Brain injury after perinatal hypoxia-ischemia is exacerbated in copper/zinc superoxide dismutase transgenic mice.

Abstract

The role of superoxide radical formation in the pathogenesis of perinatal hypoxic-ischemic injury was examined using transgenic (Tg) mice expressing three times normal amounts of copper/zinc-superoxide dismutase (CuZn/SOD). Fourteen litters of postnatal d 7 strain 218/3 mice were subjected to right common carotid artery ligation followed by 90 min of hypoxia in an 8% oxygen/humidified chamber maintained at 37 degrees C. Both Tg mice (n = 32) and their nontransgenic (nTg) littermates (n = 30) survived the injury equally. Evaluation of infarcted brain areas measured by video image analysis of three coronal brain sections through the anterior hippocampus from each animal revealed that the Tg animals suffered brain infarction more frequently than did nTg mice.
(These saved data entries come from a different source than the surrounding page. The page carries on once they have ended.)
(** [Stat]: the error, and what is in [*out] afterwards (a short read leaves
    the bytes that came over the old value). *)
Definition hdr_field (t : gotype) (n : string) (b : list Z) : Z :=
  unle (exit_field t n (KRun 0 b)).
Definition desc_name (b : list Z) : list Z :=
  let name := drop (Z.to_nat (sizeof StatsDesc)) b in
  match list_find (λ x, x = 0) name with Some (j, _) => take j name | None => name end.
Definition str_bytes (s : string) : list Z := (λ c, Z.of_N (code c)) <$> bytes s.
Fixpoint stat_loop (n : nat) (fd i dsz desc_off data_off : Z) (want : string) (out : Z) : host (goerr * Z) :=
  match n with
  | O => Ret (Some 0, out)
  | S n =>
      '(d, e) ← call (Pread fd dsz (desc_off + i * dsz));
      if negb (Z.of_nat (length d) =? dsz) then Ret (Some e, out) else
      if negb (bool_decide (desc_name d = str_bytes want)) then
        stat_loop n fd (i + 1) dsz desc_off data_off want out
      else
        '(b, e) ← call (Pread fd 8 (data_off + hdr_field StatsDesc "Offset" d));
        let out' := unle (b ++ drop (length b) (le 8 out)) in
        Ret (if negb (Z.of_nat (length b) =? 8) then (Some e, out') else (None, out'))
  end.
Definition Stat (v : VM) (want : string) (out : Z) : host (goerr * Z) :=
  '(fd, e) ← IoctlInt (v_vcpu v) GET_STATS_FD 0;
  if fd <? 0 then Ret (Some e, out) else
  '(h, e) ← call (Pread fd (sizeof StatsHeader) 0);
  r ← (if negb (Z.of_nat (length h) =? sizeof StatsHeader) then Ret (Some e, out) else
    let dsz := sizeof StatsDesc + hdr_field StatsHeader "NameSize" h in
    stat_loop (Z.to_nat (hdr_field StatsHeader "NumDesc" h)) fd 0 dsz
      (hdr_field StatsHeader "DescOffset" h) (hdr_field StatsHeader "DataOffset" h) want out);
  call (CloseFd fd) ;; Ret r.

Definition IsPVMHost : host bool :=
  r ← call (ReadFirst "/proc/modules" 4095);
  Ret (match r with Some s => contains s "kvm_pvm" | None => false end).
(** ** MSR_PVM_FEATURES_ENABLED *)
Definition testFeaturesEnabled (t : tap) (v : VM) : host tap :=
  let t := set_case "pvm/features-enabled/reset-zero" t in
  '(n, back) ← GetMSR v MSR_PVM_FEATURES_ENABLED (2 ^ 64 - 1);
  t ← (if negb (n =? 1) then Nok "MSR_PVM_FEATURES_ENABLED cannot be read" t
       else if negb (back =? 0) then Nok ("a new vCPU has features enabled: " +:+ Hex back) t
       else Ok "zero" t);
  let t := set_case "pvm/features-enabled/direct-pf" t in
  r ← SetMSR v MSR_PVM_FEATURES_ENABLED PVM_FEATURE_DIRECT_PF;
  '(t, back) ← (if r <=? 0 then t ← Nok "enabling PVM_FEATURE_DIRECT_PF was refused" t; Ret (t, back) else
       '(n, back) ← GetMSR v MSR_PVM_FEATURES_ENABLED back;
       t ← (if negb (n =? 1) || negb (back =? PVM_FEATURE_DIRECT_PF)
            then Nok ("read back " +:+ Hex back) t else Ok "enabled" t);
       Ret (t, back));
  let t := set_case "pvm/features-enabled/unsupported-refused" t in
  r ← SetMSR v MSR_PVM_FEATURES_ENABLED (shl64 PVM_FEATURE_DIRECT_PF 1);
  '(t, back) ← (if 0 <? r then t ← Nok "a feature bit the hypervisor does not advertise was accepted" t; Ret (t, back) else
       '(n, back) ← GetMSR v MSR_PVM_FEATURES_ENABLED back;
       t ← (if negb (n =? 1) || negb (back =? PVM_FEATURE_DIRECT_PF)
            then Nok ("the refused write changed the MSR to " +:+ Hex back) t else Ok "refused, value kept" t);
       Ret (t, back));
  let t := set_case "pvm/features-enabled/disable" t in
  r ← SetMSR v MSR_PVM_FEATURES_ENABLED 0;
  if r <=? 0 then Nok "writing zero was refused" t else
  '(n, back) ← GetMSR v MSR_PVM_FEATURES_ENABLED back;
  if negb (n =? 1) || negb (back =? 0) then Nok ("read back " +:+ Hex back +:+ " after writing zero") t
  else Ok "disabled" t.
Blinded histologic scoring of cerebral cortex and striatum 5 d after injury revealed that Tg mice were more likely to have higher histologic severity scores than their nTg littermates (p = 0.0463, Mann-Whitney U test). These findings suggest that brain injury in perinatal hypoxia-ischemia may be mediated in part by free radical formation from excessive hydrogen peroxide or nitric oxide production.